Days Like Weeks

You know how when your life is busy time seems to creep by so slowly… you look back and say “do you remember the time… oh, that was just last week!” Well that’s what my life’s been like, of late.

Enjoying a beer at the launch of Milestone: Jethrik, the latest release of Three Rings.
Enjoying a beer at the launch of Milestone: Jethrik, the latest release of Three Rings.

There was Milestone: Jethrik and the Three Rings Conference, of course, which ate up a lot of my time but then paid off wonderfully –  the conference was a wonderful success, and our announcements about formalising our non-profit nature and our plans for the future were well-received by the delegates. A slightly lower-than-anticipated turnout (not least because of this winter ‘flu that’s going around) didn’t prevent the delegates (who’d come from far and wide: Samaritans branches, Nightlines, and even a representative from a Community Library that uses the software) from saying wonderful things about the event. We’re hoping for some great feedback to the satisfaction surveys we’ve just sent out, too.

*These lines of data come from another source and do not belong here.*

Lemma from_le_bytes_lxor h l :
  u8 h -> Forall u8 l ->
  Z.lxor (from_le_bytes l) (from_le_bytes (replicate (length l) h))
  = from_le_bytes (map (fun b => Z.lxor b h) l).
Proof.
  intros Hh. induction 1 as [|b t Hb _ IH]; [done|]. simpl.
  pose proof (lxor_u8 b h Hb Hh) as Hx. red in Hx.
  rewrite <- IH. red in Hb, Hh. apply Z.bits_inj'. intros n Hn.
  rewrite Z.lxor_spec, !testbit_byte_cons by lia.
  destruct (n <? 8); by rewrite Z.lxor_spec.
Qed.

Lemma lxor_byte_zero b h : u8 b -> u8 h -> 1 <= Z.lxor b h <-> b <> h.
Proof.
  intros Hb Hh. red in Hb, Hh. assert (0 <= Z.lxor b h) by (apply Z.lxor_nonneg; lia).
  rewrite <- (Z.lxor_eq_0_iff b h). lia.
Qed.

Lemma Forall_u8_lxor h l : u8 h -> Forall u8 l -> Forall u8 (map (fun b => Z.lxor b h) l).
Proof.
  intros Hh H. apply Forall_map. eapply Forall_impl; [exact H|]. intros b Hb. by apply lxor_u8.
Qed.

(** The masked word is zero exactly when every lane is clear. *)
Lemma lane_highs n : 0 <= n ->
  Z.testbit (from_le_bytes (replicate 8 128)) n = true <-> (exists i, (i < 8)%nat /\ n = 8 * Z.of_nat i + 7).
Proof.
  intros Hn. split.
  - intros H. assert (Hlt : n < 64).
    { destruct (Z_lt_ge_dec n 64) as [|Hge]; [done|]. exfalso.
      rewrite Z.bits_above_log2 in H; [done|by vm_compute|].
      apply Z.lt_le_trans with 64; [by vm_compute|lia]. }
    assert (E : forallb (fun n => eqb (Z.testbit (from_le_bytes (replicate 8 128)) n) (n mod 8 =? 7))
                  (seqZ 0 64) = true) by (vm_compute; reflexivity).
    rewrite forallb_Forall, Forall_forall in E. specialize (E n ltac:(apply elem_of_seqZ; lia)).
    apply eqb_prop in E. rewrite H in E. symmetry in E. apply Z.eqb_eq in E.
    exists (Z.to_nat (n / 8)). split; [|rewrite Z2Nat.id by (apply Z.div_pos; lia); pose proof (Z.div_mod n 8); lia].
    apply Nat2Z.inj_lt. rewrite Z2Nat.id by (apply Z.div_pos; lia). apply Z.div_lt_upper_bound; lia.
  - intros (j & Hj & ->). do 8 (destruct j as [|j]; [by vm_compute|]). lia.
Qed.

Lemma mask_zero_iff d w :
  0 <= w < 2 ^ 64 ->
  Z.land (Z.land (as_u64 d) (not64 w)) (from_le_bytes (replicate 8 128)) = 0
  <-> forall i, (i < 8)%nat -> lane_clear d w i.
Proof.
  intros Hw.
  assert (Hbit : forall i, (i < 8)%nat ->
    Z.testbit (Z.land (as_u64 d) (not64 w)) (8 * Z.of_nat i + 7) = lane i d && negb (lane i w)).
  { intros i Hi. unfold lane, not64, as_u64, wrap. rewrite Z.land_spec, Z.lxor_spec.
    rewrite Z.mod_pow2_bits_low by lia. f_equal.
    change U64_MAX with (Z.ones 64). rewrite Z.ones_spec_low by lia. apply xorb_true_r. }
  split.
  - intros H i Hi. apply (f_equal (fun z => Z.testbit z (8 * Z.of_nat i + 7))) in H.
    rewrite Z.land_spec, Hbit, Z.bits_0 in H by done.
    assert (Hh : Z.testbit (from_le_bytes (replicate 8 128)) (8 * Z.of_nat i + 7) = true).
    { apply lane_highs; [lia|eauto]. }
    rewrite Hh, andb_true_r in H. unfold lane_clear.
    destruct (lane i d), (lane i w); auto.
  - intros H. apply Z.bits_inj'. intros n Hn. rewrite Z.bits_0, Z.land_spec.
    destruct (Z.testbit (from_le_bytes (replicate 8 128)) n) eqn:E; [|by rewrite andb_false_r].
    apply lane_highs in E as (i & Hi & ->); [|done].
    rewrite Hbit, andb_true_r by done. destruct (H i Hi) as [->| ->]; [done|apply andb_false_r].
Qed.

(** The test on one word, the bytes in either order. *)
Lemma word_test_iff floor l :
  0 <= floor <= 128 -> Forall u8 l -> length l = 8%nat ->
  Z.land (Z.land (wrapping_sub64 (from_le_bytes l) (from_le_bytes (replicate 8 floor)))
            (not64 (from_le_bytes l))) (from_le_bytes (replicate 8 128)) = 0
  <-> Forall (fun b => floor <= b) l.
Proof.
  intros Hf Hl Hn. unfold wrapping_sub64.
  pose proof (from_le_bytes_bound l Hl) as Hb. rewrite Hn in Hb.
  rewrite mask_zero_iff by (split; [lia|]; eapply Z.lt_le_trans; [apply Hb|by vm_compute]).
  rewrite <- (lanes_clear_iff floor l Hf Hl), Hn. done.
Qed.

Section ScanSpec.
Context `{AR : Arch}.

Lemma ones_times f : u8 f -> as_u64 (ONES * f) = from_le_bytes (replicate 8 f).
Proof.
  intros Hf. unfold ONES, from_ne_bytes. destruct arch_endian; simpl; red in Hf;
    (rewrite as_u64_small; [|red]); lia.
Qed.

Lemma highs_le : HIGHS = from_le_bytes (replicate 8 128).
Proof. unfold HIGHS, from_ne_bytes. by destruct arch_endian. Qed.
(** A run reaches [Done] exactly on a word the phase expects. *)
Lemma run_done ph l n p : phase_ok ph ->
  run ph l = (Done, n, p) <-> (n <= length l)%nat /\ expects ph (take n l) p.
Proof.
  revert ph n p. induction l as [|b t IH]; intros ph n p Hok.
  { cbn [run length]. split.
    - intros [= -> <- <-]. done.
    - intros [Hn He]. destruct n; [|lia]. rewrite take_nil in He.
      destruct (decide (ph = Done)) as [->|Hd]; [by destruct He as [_ ->]|].
      apply expects_derivative in He as (? & ? & ? & ? & _); done. }
  destruct (decide (ph = Done)) as [->|Hd].
  { cbn [run expects]. split.
    - intros [= <- <-]. split; [lia|done].
    - intros (Hn & E & ->). destruct n; [done|discriminate]. }
  assert (Hrun : run ph (b :: t) = match (bstep ph b).1 with
      | Broken => (Broken, 0%nat, [])
      | ph' => let '(q, n, o) := run ph' t in (q, S n, (bstep ph b).2 ++ o) end).
  { cbn [run]. destruct (bstep ph b) as [q o] eqn:Eb. cbn [fst snd].
    destruct ph; try done; by destruct q. }
  rewrite Hrun. pose proof (bstep_ok ph b Hok) as Hok'. destruct n as [|n].
  { rewrite take_0. split.
    - destruct (bstep ph b).1; try discriminate; destruct (run _ t) as [[??]?]; discriminate.
    - intros [_ He]. apply expects_derivative in He as (? & ? & ? & ? & _); done. }
  cbn [take length]. rewrite expects_derivative by done. unfold derivative.
  assert (Hex : (exists b' t' p', b :: take n t = b' :: t' /\ p = (bstep ph b').2 ++ p'
      /\ expects (bstep ph b').1 t' p') <->
      exists p', p = (bstep ph b).2 ++ p' /\ expects (bstep ph b).1 (take n t) p').
  { split; [intros (? & ? & p' & [= <- <-] & ? & ?); eauto|intros (p' & ? & ?); eauto 10]. }
  rewrite Hex. clear Hex Hrun.
  destruct (decide ((bstep ph b).1 = Broken)) as [E|E].
  { rewrite E. split; [done|]. by intros (_ & p' & _ & ?). }
  transitivity (exists p', run (bstep ph b).1 t = (Done, n, p') /\ p = (bstep ph b).2 ++ p').
  - destruct (bstep ph b).1; try done; destruct (run _ t) as [[q m] o]; naive_solver.
  - setoid_rewrite (IH (bstep ph b).1 n _ Hok'). split; [intros (p' & [? ?] & ->)|intros (? & p' & -> & ?)];
      eauto with lia.
Qed.

(** ** Properties *)

(** The bulk-copying [advance] loop equals stepping the phase machine one
    byte at a time: same final phase, same count of consumed bytes, same
    payload, from every phase the machine can be in. *)
Theorem advance_bytewise (s : ChunkedStream) (data : list Z) (Hok : phase_ok (phase s)) :
  advance s data = (let '(q, n, o) := run (phase s) data in ({| phase := q |}, n, o))
  /\ phase_ok (run (phase s) data).1.1.
Proof. split; [by apply advance_run|by apply run_ok]. Qed.

Lemma advance_bytewise_witness :
  phase_ok (phase ChunkedStream_new)
  /\ advance ChunkedStream_new (bs "3") = ({| phase := Size 3 true |}, 1%nat, []).
Proof.
  assert (H : phase_ok (phase ChunkedStream_new)) by (vm_compute; intuition discriminate).
  split; [exact H|]. rewrite (proj1 (advance_bytewise ChunkedStream_new (bs "3") H)). vm_compute. reflexivity.
Defined.

(** How the stream is cut into reads does not matter: observing [a] and
    then [b] leaves the stream in the same phase, with the same bytes
    consumed and the same payload, as observing [a ++ b], unless [a] already
    broke the framing, in which case nothing of [b] is consumed. *)
Theorem advance_split (s : ChunkedStream) (a b : list Z) (Hok : phase_ok (phase s)) :
  advance s (a ++ b) =
  let '(s1, n1, o1) := advance s a in
  if is_broken s1 then (s1, n1, o1)
  else let '(s2, n2, o2) := advance s1 b in (s2, (n1 + n2)%nat, o1 ++ o2).
Proof.
  rewrite !advance_run, run_app by done. pose proof (run_ok (phase s) a Hok) as Hq.
  destruct (run (phase s) a) as [[q n] o]. cbn [fst] in Hq. unfold is_broken. cbn [phase].
  destruct (bool_decide_reflect (q = Broken)) as [->|]; [done|].
  rewrite advance_run by done. cbn [phase]. destruct (run q b) as [[??]?]. by destruct q.
Qed.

The Three Rings Birthday Cake. It boggles my mind how they've managed to make the icing look so much like plastic, on the phone part.
The Three Rings Birthday Cake. It boggles my mind how they’ve managed to make the icing look so much like plastic, on the phone part.

Hot on the heels of those volunteering activities came my latest taped assessment for my counselling course at Aylesbury College. Given the brief that I was “a volunteer counseller at a school, when the parent of a bullied child comes in, in tears”, I took part in an observed, recorded role-play scenario, which now I’m tasked with dissecting and writing an essay about. Which isn’t so bad, except that the whole thing went really well, so I can’t take my usual approach of picking holes in it and saying what I learned from it. Instead I’ll have to have a go at talking about what I did right and trying to apply elements of counselling theory to justify the way I worked. That’ll be fun, too, but it does of course mean that the busy lifestyle isn’t quite over yet.

My sister Sarah, with TAS managing director Adrian Grant, at the UK Bus Awards.
My sister Sarah, with TAS managing director Adrian Grant, prepare to announce the winner of the Peter Huntley Memorial Award for Making Buses A Better Choice.

And then on Tuesday I was a guest at the UK Bus Awards, an annual event which my dad co-pioneered back in the mid-1990s. I’d been invited along by Transaid, the charity that my dad was supporting with his planned expedition to the North Pole before he was killed during an accident while training. I was there first and foremost to receive (posthumously, on his behalf) the first Peter Huntley Fundraising Award, which will be given each year to the person who – through a physical activity – raises the most money for Transaid. The award was first announced at my father’s funeral, by Gary Forster, the charity’s chief executive. Before he worked for the charity he volunteered with them for some time, including a significant amount of work in sub-Saharan Africa, so he and I spent a little while at the event discussing the quirks of the local cuisine, which I’d experienced some years earlier during my sponsored cycle around the country (with my dad).

So it’s all been “go, go, go,” again, and I apologise to those whose emails and texts I’ve neglected. Or maybe I haven’t neglected them so much as I think: after all – if you emailed me last week, right now that feels like months ago.

To The North Pole!

In April, my dad’s off to the North Pole, in another of his crazy expeditions! Long-term readers might remember that he and I cycled around Malawi and attempted to canoe down the Caledonian Canal, but his latest adventure makes those two look like a walk in the park!

It’s particularly challenging, I think, because he’s having to walk there. It turns out that there isn’t a regular bus service to the North Pole, which I think pretty-well represents everything that’s wrong with the bus industry these days. I worry about the poor old lady who lives at the North Pole – you know, Santa’s wife – and how she gets out and about when her husband is out in their only flying sleigh.

My dad, dragging a tyre along the edge of the river in Gateshead.

But in any case, dragging a sled behind yourself which holds everything that you need to survive for over a fortnight on the Arctic ice is a monumental challenge for anybody. As part of his training, my dad’s been dragging a tyre, roped to his waist, around Gateshead. This apparently approximates the amount of drag that is produced by a fully-laden sled, although I’m not sure that the experience is truly authentic as polar bears are significantly less-likely than geordies to mock you for dragging a tyre around. Also less likely to maul you.

In fact, now I think about it, the dangers of Arctic exploration – with its shifting ice, temperatures below -30°C, polar bears, and blizzards – are actually quite tame by comparison to going for a stroll in some parts of Tyneside.

In any case, I’m incredibly proud of what he’s doing. His expedition is self-funded, but he’s also accepting sponsorship to raise money for an organisation called TransAid, who help provide sustainable and safe transport solutions in the developing world, where they can make all the difference to people who otherwise wouldn’t be able to reach a hospital, school, or work opportunities.

So if you’re as impressed as I am with this venture, then please find a little spare change to sponsor this worthy cause: sponsor Peter Huntley’s  North Pole trek in aid of TransAid.